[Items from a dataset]
Lemma remove_route_removes_both_directions_witness :
  (snd (remove_route seed_graph (Some 1) (Some 2)) = RouteRemoved /\
   forall x y,
     weight_of (fst (remove_route seed_graph (Some 1) (Some 2))) x y =
     if (String.eqb x "Jauhar" && String.eqb y "Gulshan")
        || (String.eqb x "Gulshan" && String.eqb y "Jauhar")
     then None else weight_of seed_graph x y) /\
  remove_route seed_graph (Some 1) (Some 3) = (seed_graph, NoRouteExists) /\
  remove_route unnamed_graph (Some 8) (Some 1) = (unnamed_graph, Cancelled).
Proof.
  split; [|split].
  - exact (remove_route_removes_both_directions seed_graph (Some 1) (Some 2)
             "Jauhar" "Gulshan" eq_refl eq_refl ltac:(discriminate)).
  - exact (remove_route_removes_both_directions seed_graph (Some 1) (Some 3)
             "Jauhar" "Korangi" eq_refl eq_refl ltac:(discriminate)).
  - exact (remove_route_removes_both_directions unnamed_graph
             (Some 8) (Some 1) "" "Jauhar" eq_refl eq_refl
             ltac:(discriminate)).
Defined.

Lemma dset_dset {V : Type} (m : dict V) k x y :
  dset (dset m k x) k y = dset m k y.
Proof.
  induction m as [|[k0 v0] m IH]; simpl.
  - now rewrite String.eqb_refl.
  - destruct (String.eqb_spec k k0); subst; simpl.
    + now rewrite String.eqb_refl.
    + apply String.eqb_neq in n. rewrite n. now f_equal.
Qed.

Lemma dset_comm {V : Type} (m : dict V) k1 k2 x y :
  k1 <> k2 -> dmem m k1 = true ->
  dset (dset m k2 y) k1 x = dset (dset m k1 x) k2 y.
Proof.
  intros Ne. unfold dmem.
  induction m as [|[k0 v0] m IH]; simpl; [discriminate|].
  destruct (String.eqb_spec k1 k0); subst.
  - intros _. apply String.eqb_neq in Ne. rewrite String.eqb_sym in Ne.
    rewrite Ne. simpl. rewrite String.eqb_refl, Ne. reflexivity.
  - intros M. destruct (String.eqb_spec k2 k0); subst; simpl.
    + apply String.eqb_neq in n. rewrite n, String.eqb_refl. reflexivity.
    + apply String.eqb_neq in n, n0. rewrite n, n0. f_equal. auto.
Qed.

Lemma ddel_dset_absent {V : Type} (m : dict V) k v :
  dget m k = None -> ddel (dset m k v) k = m.
Proof.
  induction m as [|[k0 v0] m IH]; simpl.
  - now rewrite String.eqb_refl.
  - destruct (String.eqb_spec k k0); subst; [discriminate|].
    intros H. simpl. apply String.eqb_neq in n. rewrite n. f_equal. auto.
Qed.

(** X17. Adding a route between two distinct places that had none and
    removing it again gives back the store exactly as it was, order of
    places and of neighbors included. *)
Theorem add_then_remove_route_restores (g : graph) (c1 c2 : option Z)
    (p1 p2 : string) (w : Z) :
  select_place g c1 = Some p1 -> select_place g c2 = Some p2 ->
  p1 <> "" -> p2 <> "" -> p1 <> p2 ->
  weight_of g p1 p2 = None -> weight_of g p2 p1 = None ->
  remove_route (fst (add_route g c1 c2 (Some w))) c1 c2 = (g, RouteRemoved).
Proof.
  intros E1 E2 N1 N2 Ne H12 H21.
  destruct (select_place_key _ _ _ E1) as [nb1 G1].
  destruct (select_place_key _ _ _ E2) as [nb2 G2].
  unfold weight_of in H12, H21. rewrite G1 in H12. rewrite G2 in H21.
  apply String.eqb_neq in N1, N2.
  assert (A : fst (add_route g c1 c2 (Some w)) =
              dset (dset g p1 (dset nb1 p2 w)) p2 (dset nb2 p1 w)).
  { unfold add_route. rewrite E1, E2. cbn [falsy]. rewrite N1, N2.
    cbn [orb fst]. unfold set_both, set_weight. rewrite G1.
    rewrite dget_dset_other, G2 by congruence. reflexivity. }
  assert (K : keys (fst (add_route g c1 c2 (Some w))) = keys g).
  { rewrite A, !keys_dset_present; auto.
    - unfold dmem. now rewrite G1.
    - unfold dmem. rewrite dget_dset_other, G2 by congruence. reflexivity. }
  unfold remove_route. rewrite !(select_place_same_keys g _ _ K), E1, E2.
  cbn [falsy]. rewrite N1, N2. cbn [orb]. rewrite A.
  rewrite dget_dset_other, dget_dset_same by congruence.
  unfold dmem at 1. rewrite dget_dset_same.
  rewrite ddel_dset_absent by assumption.
  rewrite dget_dset_other, dget_dset_same by congruence.
  unfold dmem. rewrite dget_dset_same.
  rewrite ddel_dset_absent by assumption. f_equal.
  rewrite (dset_comm (dset g p1 (dset nb1 p2 w)) p1 p2).
  - rewrite !dset_dset, (dset_same g p1 nb1 G1). now apply dset_same.
  - assumption.
  - unfold dmem. now rewrite dget_dset_same.
Qed.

What to work on: Transcribe the records exactly as they appear.

Answer area:
Lemma remove_route_removes_both_directions_witness :
  (snd (remove_route seed_graph (Some 1) (Some 2)) = RouteRemoved /\
   forall x y,
     weight_of (fst (remove_route seed_graph (Some 1) (Some 2))) x y =
     if (String.eqb x "Jauhar" && String.eqb y "Gulshan")
        || (String.eqb x "Gulshan" && String.eqb y "Jauhar")
     then None else weight_of seed_graph x y) /\
  remove_route seed_graph (Some 1) (Some 3) = (seed_graph, NoRouteExists) /\
  remove_route unnamed_graph (Some 8) (Some 1) = (unnamed_graph, Cancelled).
Proof.
  split; [|split].
  - exact (remove_route_removes_both_directions seed_graph (Some 1) (Some 2)
             "Jauhar" "Gulshan" eq_refl eq_refl ltac:(discriminate)).
  - exact (remove_route_removes_both_directions seed_graph (Some 1) (Some 3)
             "Jauhar" "Korangi" eq_refl eq_refl ltac:(discriminate)).
  - exact (remove_route_removes_both_directions unnamed_graph
             (Some 8) (Some 1) "" "Jauhar" eq_refl eq_refl
             ltac:(discriminate)).
Defined.

Lemma dset_dset {V : Type} (m : dict V) k x y :
  dset (dset m k x) k y = dset m k y.
Proof.
  induction m as [|[k0 v0] m IH]; simpl.
  - now rewrite String.eqb_refl.
  - destruct (String.eqb_spec k k0); subst; simpl.
    + now rewrite String.eqb_refl.
    + apply String.eqb_neq in n. rewrite n. now f_equal.
Qed.

Lemma dset_comm {V : Type} (m : dict V) k1 k2 x y :
  k1 <> k2 -> dmem m k1 = true ->
  dset (dset m k2 y) k1 x = dset (dset m k1 x) k2 y.
Proof.
  intros Ne. unfold dmem.
  induction m as [|[k0 v0] m IH]; simpl; [discriminate|].
  destruct (String.eqb_spec k1 k0); subst.
  - intros _. apply String.eqb_neq in Ne. rewrite String.eqb_sym in Ne.
    rewrite Ne. simpl. rewrite String.eqb_refl, Ne. reflexivity.
  - intros M. destruct (String.eqb_spec k2 k0); subst; simpl.
    + apply String.eqb_neq in n. rewrite n, String.eqb_refl. reflexivity.
    + apply String.eqb_neq in n, n0. rewrite n, n0. f_equal. auto.
Qed.

Lemma ddel_dset_absent {V : Type} (m : dict V) k v :
  dget m k = None -> ddel (dset m k v) k = m.
Proof.
  induction m as [|[k0 v0] m IH]; simpl.
  - now rewrite String.eqb_refl.
  - destruct (String.eqb_spec k k0); subst; [discriminate|].
    intros H. simpl. apply String.eqb_neq in n. rewrite n. f_equal. auto.
Qed.

(** X17. Adding a route between two distinct places that had none and
    removing it again gives back the store exactly as it was, order of
    places and of neighbors included. *)
Theorem add_then_remove_route_restores (g : graph) (c1 c2 : option Z)
    (p1 p2 : string) (w : Z) :
  select_place g c1 = Some p1 -> select_place g c2 = Some p2 ->
  p1 <> "" -> p2 <> "" -> p1 <> p2 ->
  weight_of g p1 p2 = None -> weight_of g p2 p1 = None ->
  remove_route (fst (add_route g c1 c2 (Some w))) c1 c2 = (g, RouteRemoved).
Proof.
  intros E1 E2 N1 N2 Ne H12 H21.
  destruct (select_place_key _ _ _ E1) as [nb1 G1].
  destruct (select_place_key _ _ _ E2) as [nb2 G2].
  unfold weight_of in H12, H21. rewrite G1 in H12. rewrite G2 in H21.
  apply String.eqb_neq in N1, N2.
  assert (A : fst (add_route g c1 c2 (Some w)) =
              dset (dset g p1 (dset nb1 p2 w)) p2 (dset nb2 p1 w)).
  { unfold add_route. rewrite E1, E2. cbn [falsy]. rewrite N1, N2.
    cbn [orb fst]. unfold set_both, set_weight. rewrite G1.
    rewrite dget_dset_other, G2 by congruence. reflexivity. }
  assert (K : keys (fst (add_route g c1 c2 (Some w))) = keys g).
  { rewrite A, !keys_dset_present; auto.
    - unfold dmem. now rewrite G1.
    - unfold dmem. rewrite dget_dset_other, G2 by congruence. reflexivity. }
  unfold remove_route. rewrite !(select_place_same_keys g _ _ K), E1, E2.
  cbn [falsy]. rewrite N1, N2. cbn [orb]. rewrite A.
  rewrite dget_dset_other, dget_dset_same by congruence.
  unfold dmem at 1. rewrite dget_dset_same.
  rewrite ddel_dset_absent by assumption.
  rewrite dget_dset_other, dget_dset_same by congruence.
  unfold dmem. rewrite dget_dset_same.
  rewrite ddel_dset_absent by assumption. f_equal.
  rewrite (dset_comm (dset g p1 (dset nb1 p2 w)) p1 p2).
  - rewrite !dset_dset, (dset_same g p1 nb1 G1). now apply dset_same.
  - assumption.
  - unfold dmem. now rewrite dget_dset_same.
Qed.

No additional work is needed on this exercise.